Everyone who commits sin commits lawlessness,
for sin is lawlessness.
You know that he was revealed to take away sins,
and in him there is no sin.
No one who remains in him sins;
no one who sins has seen him or known him.
Gospel of the day
From the Gospel according to John
John the Baptist saw Jesus coming toward him and said,
“Behold, the Lamb of God, who takes away the sin of the world.
He is the one of whom I said,
‘A man is coming after me who ranks ahead of me
because he existed before me.’
I did not know him,
but the reason why I came baptizing with water
was that he might be made known to Israel.”
John testified further, saying,
“I saw the Spirit come down like a dove from the sky
and remain upon him.
I did not know him,
but the one who sent me to baptize with water told me,
‘On whomever you see the Spirit come down and remain,
he is the one who will baptize with the Holy Spirit.’
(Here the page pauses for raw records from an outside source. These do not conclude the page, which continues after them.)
(** C9. A transition to the current state changes nothing.  Any number of
    [RecordSuccess] calls on a closed breaker launch no notification, read
    no clock, and leave the state, [lastStateChange] and the success counter
    as they were; only the failure counter is set to 0, by [RecordSuccess]
    itself. *)
Theorem idempotent_transition cb w n :
  transitionTo (state cb) cb w = (cb, w) ∧
  (state cb = StateClosed →
   times n RecordSuccess cb w =
     (match n with O => cb | S _ => set_failureCount 0 cb end, w) ∧
   state (times n RecordSuccess cb w).1 = StateClosed ∧
   lastStateChange (times n RecordSuccess cb w).1 = lastStateChange cb ∧
   successCount (times n RecordSuccess cb w).1 = successCount cb ∧
   spawned (times n RecordSuccess cb w).2 = spawned w).
Proof.
  split; [apply transitionTo_same |].
  intros Hs.
  assert (Heq : times n RecordSuccess cb w =
    (match n with O => cb | S _ => set_failureCount 0 cb end, w)).
  { revert cb Hs. induction n as [| n IH]; intros cb Hs; [done |].
    simpl. rewrite RecordSuccess_Closed by done.
    rewrite IH by done. by destruct n. }
  rewrite Heq. by destruct n.
Qed.

Lemma idempotent_transition_witness :
  times 5 RecordSuccess sample_new.1 sample_new.2 =
    (set_failureCount 0 sample_new.1, sample_new.2) ∧
  spawned (times 5 RecordSuccess sample_new.1 sample_new.2).2 = [].
Proof.
  destruct (idempotent_transition sample_new.1 sample_new.2 5)
    as [_ (H1 & _ & _ & _ & H2)]; [reflexivity |].
  exact (conj H1 H2).
Defined.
Now I have seen and testified that he is the Son of God.
Words of the Holy Father
The Greek word “to baptize” means “to immerse” (cf. ccc, 1214). To bathe with water is a rite common to various beliefs to express the passage from one condition to another, a sign of purification for a new beginning. But for us Christians it must be noted that if the body is immersed in water, the soul is immersed in Christ in order to receive the forgiveness of sin and to shine with divine light (cf. Tertullian, On the resurrection of the dead, viii, 3: ccl 2, 931; pl 2, 806). By virtue of the Holy Spirit, Baptism immerses us in the death and Resurrection of the Lord, drowning in the baptismal font the ‘old’ man, dominated by sin which separates him from God, and giving birth to the new man, recreated in Jesus. In Him all the children of Adam are called to new life. Therefore, Baptism is a rebirth. (General Audience, 11 April 2018)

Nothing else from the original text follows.